TRY IT — Return each line of the records below in which the string "firstn" turns up.

########

(** C10, as the spec words it, fails for the same reason: the creation of
    the realm was answered 201, and [on_stop], whose token check raises,
    sends no [DELETE]. *)
Lemma created_realm_is_not_deleted :
  map received_status
    (filter realm_post
       (exchanges (on_start clock0 uuid0 token1 api0 repr0 (new_user, new_world))))
  = [201%Z]
  /\ In (test_realm_name (fst two_users_later))
        (realms (created_resources (fst two_users_later)))
  /\ outcome (on_stop clock0 token1 api0 repr0 two_users_later)
     = Raise JSONDecodeError
  /\ filter is_delete (exchanges (on_stop clock0 token1 api0 repr0 two_users_later))
     = [].
Proof. vm_compute. repeat split; try reflexivity. left. reflexivity. Qed.


Lemma full_replace_updates_round_trip_witness :
  let es := exchanges (update_realm_role clock0 (draws 0) token0 api0 repr0 one_role) in
  merged_from "description" (firstn 1 es)
    (nth 1 es (token_exchange token0 new_user new_world)).
Proof.
  exact (proj1 (full_replace_updates_round_trip clock0 (draws 0) token0 api0 repr0
                  (fst one_role) (snd one_role))
           (firstn 1 (exchanges (update_realm_role clock0 (draws 0) token0 api0 repr0
                                   one_role)))
           (nth 1 (exchanges (update_realm_role clock0 (draws 0) token0 api0 repr0
                                one_role))
                (token_exchange token0 new_user new_world))
           [] eq_refl eq_refl).
Defined.

(** C2, as the spec words it, fails on deletions: with two users tracked,
    the draw 0 would have [random.choice] take the first; [delete_user]
    names the second, whatever the generator would draw, and draws
    nothing.  And [delete_client_scope] deletes a scope the server listed:
    its identifier is in none of the session's lists. *)
Lemma delete_user_is_not_a_random_choice :
  tracked Users (fst (two_users 0)) = ["id2"; "id3"]
  /\ choice_at (draws 0 0 2) ["id2"; "id3"] = Some "id2"
  /\ referenced (test_realm_name (fst (two_users 0))) Users
       (exchanges (delete_user clock0 token0 api0 repr0 (two_users 0))) = ["id3"]
  /\ n_random (snd (state_after (delete_user clock0 token0 api0 repr0 (two_users 0))))
     = n_random (snd (two_users 0))
  /\ choice_at (draws 1 0 2) ["id2"; "id3"] = Some "id3"
  /\ referenced (test_realm_name (fst (two_users 1))) Users
       (exchanges (delete_user clock0 token0 api0 repr0 (two_users 1))) = ["id3"]
  /\ map (fun e => url (sent e))
       (filter is_delete
          (exchanges (delete_client_scope clock0 (draws 0) token0 api0 repr0
                        (two_users 0))))
     = [ "/admin/realms/test-realm-01234567/client-scopes/scope-1" ]
  /\ map (fun k => tracked k (fst (two_users 0))) [Users; Clients; Roles; Groups]
     = [ ["id2"; "id3"]; []; []; [] ].
Proof. vm_compute. repeat split; reflexivity. Qed.

End LocustfileProps.

(** ** performance_monitor.py *)

Module PerformanceMonitor.

(** One row of the table of system metrics, with the columns the report
    and the analysis read.  The cells are the exact values of the numbers
    psutil gave: rationals for percentages and load averages, integers for
    the cumulative byte counters. *)
Record sample : Type := {
  timestamp : Q;
  cpu_percent : Q;
  cpu_count : Z;
  load_1min : Q;
  load_5min : Q;
  load_15min : Q;
  memory_used : Z;
  memory_percent : Q;
  disk_read_bytes : Z;
  disk_write_bytes : Z;
  net_bytes_sent : Z;
  net_bytes_recv : Z
}.
(** * The goldfish radio HAL: AT response parser, AT channel, id allocator

    A shallow embedding of
      - [hals/radio/Parser.h] and the [Parser] member functions,
      - [hals/radio/AtResponse.h], [hals/radio/AtResponse.cpp],
      - [hals/radio/AtChannel.h], [hals/radio/AtChannel.cpp],
      - [hals/radio/IdAllocator.h] and the [IdAllocator] member functions,
      - the hexbin helpers and [ratUtils],
    followed by the properties proved about them.

    Conventions.  A [std::string_view] / [std::string] is a [string]; a [char]
    is an [ascii].  Equality of [char]s is equality of bytes.  Where the
    source orders a plain [char] against a number ([ltrim],
    [Parser::skip(' ')]) the [char] is taken through [char_value], signed
    as on the x86 and x86-64 targets: the bytes from [0x80] on count as
    negative there.  The range tests of [hex2bin1] give the same on either
    signedness and go through the byte value.  An [int] is a [Z] kept
    in the 32-bit range by [wrap32] wherever the source narrows or computes;
    a [size_t] is a [nat].  A null [AtResponsePtr] is [None].  Logging
    ([RLOGE] under [FAILURE] and [FAILURE_V]) is left out of the parsers and
    kept where a property speaks of it, in [Conversation::operator()]. *)

From Stdlib Require Import ZArith List String Ascii Bool Lia Sorted.
Import ListNotations.

Local Open Scope string_scope.
Local Open Scope Z_scope.

(** ** Characters, integers and [std::string_view] *)

Definition kCR : ascii := "013"%char.
Definition kLF : ascii := "010"%char.
Definition kQuote : ascii := "034"%char.

(** One-character strings, to write protocol text. *)
Definition CR : string := String kCR "".
Definition DQ : string := String kQuote "".

Definition krOKr : string := CR ++ "OK" ++ CR.

Definition char_code (c : ascii) : Z := Z.of_nat (nat_of_ascii c).

(** A plain [char] as a comparison with a number sees it.  Plain [char] is
    signed on the x86 and x86-64 targets the emulator image is built for:
    there the bytes from [0x80] on are negative.  With [false] in place of
    [true], what follows is the program on a target where plain [char] is
    unsigned. *)
Definition plain_char_is_signed : bool := true.

Definition char_value (c : ascii) : Z :=
  let n := char_code c in
  if plain_char_is_signed && (128 <=? n) then n - 256 else n.

Arguments char_value : simpl never.

(** Conversion to [int] of a value that may not fit (two's complement). *)
Definition wrap32 (z : Z) : Z := (z + 2 ^ 31) mod 2 ^ 32 - 2 ^ 31.
Definition wrap_u8 (z : Z) : Z := z mod 2 ^ 8.
Definition wrap_u16 (z : Z) : Z := z mod 2 ^ 16.
Definition wrap_i8 (z : Z) : Z := (z + 2 ^ 7) mod 2 ^ 8 - 2 ^ 7.

Definition int_of_size (n : nat) : Z := wrap32 (Z.of_nat n).

Definition INT32_MAX : Z := 2 ^ 31 - 1.
Definition INT32_MIN : Z := - 2 ^ 31.

Module sv.

Definition size (s : string) : nat := String.length s.

Definition empty (s : string) : bool :=
  match s with EmptyString => true | _ => false end.

(** [s.front()]; the source never calls it on an empty view except where
    noted. *)
Definition front (s : string) : option ascii :=
  match s with EmptyString => None | String c _ => Some c end.

Definition starts_with (s p : string) : bool := String.prefix p s.

(** [s.substr(pos)] and [s.substr(pos, n)], for [pos <= s.size()]. *)
Definition substr_from (s : string) (pos : nat) : string :=
  String.substring pos (String.length s - pos) s.
Definition substr (s : string) (pos n : nat) : string :=
  String.substring pos n s.

(** [s.find(needle, pos)]; [None] is [npos]. *)
Definition find (s needle : string) (pos : nat) : option nat :=
  String.index pos needle s.
Definition find_char (s : string) (c : ascii) (pos : nat) : option nat :=
  String.index pos (String c "") s.

(** [std::count(s.begin(), s.end(), c)] *)
Fixpoint count (s : string) (c : ascii) : nat :=
  match s with
  | EmptyString => O
  | String b r => if Ascii.eqb b c then S (count r c) else count r c
  end.

End sv.

(** [ltrim] of AtResponse.cpp: [s.front() <= 0x20] compares a plain
    [char]. *)
Fixpoint ltrim (s : string) : string :=
  match s with
  | EmptyString => s
  | String c r => if char_value c <=? 32 then ltrim r else s
  end.

(** ** [std::from_chars] for [int] *)

Inductive errc := errc_ok | invalid_argument | result_out_of_range.

Definition digit_value (c : ascii) : option Z :=
  let n := char_code c in
  if (48 <=? n) && (n <=? 57) then Some (n - 48)
  else if (97 <=? n) && (n <=? 122) then Some (n - 97 + 10)
  else if (65 <=? n) && (n <=? 90) then Some (n - 65 + 10)
  else None.

(** The longest run of digits of [base] at the front of [s]: its value, its
    length and what follows it. *)
Fixpoint take_digits (base : Z) (s : string) (acc : Z) (cnt : nat)
  : Z * nat * string :=
  match s with
  | EmptyString => (acc, cnt, s)
  | String c r =>
      match digit_value c with
      | Some d =>
          if d <? base then take_digits base r (acc * base + d) (S cnt)
          else (acc, cnt, s)
      | None => (acc, cnt, s)
      end
  end.

Record from_chars_result := {
  fc_ec : errc;
  fc_value : Z;        (* meaningful when [fc_ec = errc_ok] *)
  fc_rest : string;    (* the text from [ptr] on *)
  fc_len : nat         (* [ptr - first] *)
}.

(** The digits of [body], which is [s] without its sign. *)
Definition from_chars_digits (s body : string) (neg : bool) (signlen : nat)
    (base : Z) : from_chars_result :=
  let '(v, cnt, rest) := take_digits base body 0 0 in
  match cnt with
  | O => {| fc_ec := invalid_argument; fc_value := 0; fc_rest := s; fc_len := 0 |}
  | _ =>
      let v' := if neg then - v else v in
      if (INT32_MIN <=? v') && (v' <=? INT32_MAX)
      then {| fc_ec := errc_ok; fc_value := v'; fc_rest := rest;
              fc_len := (signlen + cnt)%nat |}
      else {| fc_ec := result_out_of_range; fc_value := 0; fc_rest := rest;
              fc_len := (signlen + cnt)%nat |}
  end.

Definition from_chars (s : string) (base : Z) : from_chars_result :=
  match s with
  | String "-"%char r => from_chars_digits s r true 1 base
  | _ => from_chars_digits s s false 0 base
  end.

(** [std::from_chars(b, e, v, base)] with the result dropped: [v] keeps its
    old value unless the conversion succeeds. *)
Definition from_chars_into (s : string) (base : Z) (old : Z) : Z :=
  let r := from_chars s base in
  match fc_ec r with errc_ok => fc_value r | _ => old end.

(** ** hexbin *)

Definition hex2bin1 (c : ascii) : Z :=
  let n := char_code c in
  if (48 <=? n) && (n <=? 57) then n - 48
  else if (97 <=? n) && (n <=? 102) then n - 97 + 10
  else if (65 <=? n) && (n <=? 70) then n - 65 + 10
  else 0.

Fixpoint hex2binImpl (s : string) : list Z :=
  match s with
  | String a (String b r) =>
      Z.lor (Z.shiftl (hex2bin1 a) 4) (hex2bin1 b) :: hex2binImpl r
  | _ => []
  end.

(** [hex2bin(hex, &bin)]: [None] is the [false] return (odd length). *)
Definition hex2bin (hex : string) : option (list Z) :=
  if Nat.odd (String.length hex) then None else Some (hex2binImpl hex).

Definition bin2hex1 (x : Z) : ascii :=
  if x <? 10 then ascii_of_nat (Z.to_nat (x + 48))
  else ascii_of_nat (Z.to_nat (x - 10 + 65)).

(** [bin2hex(b, sz)] over the [sz] bytes at [b] *)
Fixpoint bin2hex (b : list Z) : string :=
  match b with
  | [] => EmptyString
  | bb :: r =>
      String (bin2hex1 (Z.shiftr bb 4))
             (String (bin2hex1 (Z.land bb 15)) (bin2hex r))
  end.

(** ** [struct Parser] *)

Module Parser.

(** [mBegin = None] is the null pointer a failed parser carries;
    [Some s] is the text in [mBegin, mEnd).  [mOffset] is
    [mBegin - mImmutableBegin]. *)
Record t := mk { mBegin : option string; mOffset : nat }.

Definition make (str : string) : t := mk (Some str) 0.

Definition fail (p : t) : t := mk None (mOffset p).

Definition matchSoFar (p : t) : bool :=
  match mBegin p with Some _ => true | None => false end.

Definition fullMatch (p : t) : bool :=
  match mBegin p with Some EmptyString => true | _ => false end.

Definition hasMore (p : t) : bool :=
  match mBegin p with Some (String _ _) => true | _ => false end.

(** [char(-1)] when there is nothing left *)
Definition front (p : t) : ascii :=
  match mBegin p with Some (String c _) => c | _ => "255"%char end.

(** The loop of [skip(' ')]: [*mBegin <= ' '] compares plain [char]s. *)
Fixpoint skip_blanks (s : string) (off : nat) : string * nat :=
  match s with
  | EmptyString => (s, off)
  | String c r =>
      if char_value c <=? char_value " " then skip_blanks r (S off)
      else (s, off)
  end.

(** [skip(char c)] *)
Definition skip (c : ascii) (p : t) : t :=
  match mBegin p with
  | None => p
  | Some s =>
      if Ascii.eqb c " " then
        let (s', off) := skip_blanks s (mOffset p) in mk (Some s') off
      else
        match s with
        | String b r =>
            if Ascii.eqb b c then mk (Some r) (S (mOffset p)) else fail p
        | EmptyString => fail p
        end
  end.

(** The loop of [skip(const char* s)]: [lit] is the C string. *)
Fixpoint skip_lit (lit s : string) (off : nat) : option (string * nat) :=
  match s with
  | EmptyString =>
      match lit with EmptyString => Some (s, off) | _ => None end
  | String b r =>
      match lit with
      | EmptyString => Some (s, off)
      | String c lit' =>
          if Ascii.eqb c b then skip_lit lit' r (S off) else None
      end
  end.

(** [skip(const char* s)] *)
Definition skips (lit : string) (p : t) : t :=
  match mBegin p with
  | None => p
  | Some s =>
      match skip_lit lit s (mOffset p) with
      | Some (s', off) => mk (Some s') off
      | None => fail p
      end
  end.

(** [operator()(char* result)]; [old] is what [*result] held. *)
Definition char (old : ascii) (p : t) : t * ascii :=
  match mBegin p with
  | None => (p, old)
  | Some (String c r) => (mk (Some r) (S (mOffset p)), c)
  | Some EmptyString => (fail p, old)
  end.

(** [operator()(int* result, int base)] *)
Definition int_base (base : Z) (old : Z) (p : t) : t * Z :=
  match mBegin p with
  | None => (p, old)
  | Some EmptyString => (fail p, old)
  | Some s =>
      let r := from_chars s base in
      match fc_ec r with
      | errc_ok => (mk (Some (fc_rest r)) (mOffset p + fc_len r), fc_value r)
      | _ => (fail p, old)
      end
  end.

Definition int (old : Z) (p : t) : t * Z := int_base 10 old p.

(** The text before the first [e] in [s], and what follows that [e]. *)
Fixpoint split_at (e : ascii) (s : string) : option (string * string) :=
  match s with
  | EmptyString => None
  | String c r =>
      if Ascii.eqb c e then Some (EmptyString, r)
      else match split_at e r with
           | Some (a, b) => Some (String c a, b)
           | None => None
           end
  end.

(** [operator()(std::string_view* result, char end)] *)
Definition view (e : ascii) (old : string) (p : t) : t * string :=
  match mBegin p with
  | None => (p, old)
  | Some s =>
      match split_at e s with
      | Some (a, b) => (mk (Some b) (mOffset p + String.length a + 1), a)
      | None => (fail p, old)
      end
  end.

(** [operator()(std::string* result, char end)] *)
Definition str (e : ascii) (old : string) (p : t) : t * string :=
  let (p', v) := view e EmptyString p in
  if matchSoFar p' then (p', v) else (p', old).

(** [remaining()] *)
Definition remaining (p : t) : t * string :=
  match mBegin p with
  | Some s => (mk (Some EmptyString) (mOffset p + String.length s), s)
  | None => (p, EmptyString)
  end.

Definition remainingAsString (p : t) : t * string := remaining p.

(** [consumed()] *)
Definition consumed (p : t) : Z :=
  match mBegin p with
  | Some _ => int_of_size (mOffset p)
  | None => -1
  end.

End Parser.

(** ** [namespace ratUtils] *)

Module ratUtils.

(** The enumerators of [RadioTechnology] that ratUtils names.  The
    enumeration is declared outside the sources at hand: the number behind
    each enumerator is the parameter [value] below. *)
Module RadioTechnology.
Inductive t :=
| GSM | GPRS | EDGE | HSUPA | HSDPA | HSPA | HSPAP | UMTS | IS95A | IS95B
| ONE_X_RTT | EVDO_0 | EVDO_A | EVDO_B | EHRPD | TD_SCDMA | LTE | NR.

Definition eqb (a b : t) : bool :=
  match a, b with
  | GSM, GSM | GPRS, GPRS | EDGE, EDGE | HSUPA, HSUPA | HSDPA, HSDPA
  | HSPA, HSPA | HSPAP, HSPAP | UMTS, UMTS | IS95A, IS95A | IS95B, IS95B
  | ONE_X_RTT, ONE_X_RTT | EVDO_0, EVDO_0 | EVDO_A, EVDO_A
  | EVDO_B, EVDO_B | EHRPD, EHRPD | TD_SCDMA, TD_SCDMA | LTE, LTE
  | NR, NR => true
  | _, _ => false
  end.
End RadioTechnology.

(** [enum class ModemTechnology], by the value of each enumerator: a
    [static_cast] from a parsed number can hold any [int]. *)
Module ModemTechnology.
Definition GSM : Z := 0.
Definition WCDMA : Z := 1.
Definition CDMA : Z := 2.
Definition EVDO : Z := 3.
Definition TDSCDMA : Z := 4.
Definition LTE : Z := 5.
Definition NR : Z := 6.
End ModemTechnology.

Section Masks.

Variable value : RadioTechnology.t -> Z.

Definition ratbit (r : RadioTechnology.t) : Z := Z.shiftl 1 (value r).

Definition kGSM : Z :=
  Z.lor (Z.lor (ratbit RadioTechnology.GSM) (ratbit RadioTechnology.GPRS))
        (ratbit RadioTechnology.EDGE).
Definition kWCDMA : Z :=
  Z.lor (Z.lor (Z.lor (Z.lor (ratbit RadioTechnology.HSUPA)
                             (ratbit RadioTechnology.HSDPA))
                      (ratbit RadioTechnology.HSPA))
               (ratbit RadioTechnology.HSPAP))
        (ratbit RadioTechnology.UMTS).
Definition kCDMA : Z :=
  Z.lor (Z.lor (ratbit RadioTechnology.IS95A) (ratbit RadioTechnology.IS95B))
        (ratbit RadioTechnology.ONE_X_RTT).
Definition kEVDO : Z :=
  Z.lor (Z.lor (Z.lor (ratbit RadioTechnology.EVDO_0)
                      (ratbit RadioTechnology.EVDO_A))
               (ratbit RadioTechnology.EVDO_B))
        (ratbit RadioTechnology.EHRPD).
Definition kTDSCDMA : Z := ratbit RadioTechnology.TD_SCDMA.
Definition kLTE : Z := ratbit RadioTechnology.LTE.
Definition kNR : Z := ratbit RadioTechnology.NR.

########

WRITTEN SOLUTION —
  merged_from "description" (firstn 1 es)
           (firstn 1 (exchanges (update_realm_role clock0 (draws 0) token0 api0 repr0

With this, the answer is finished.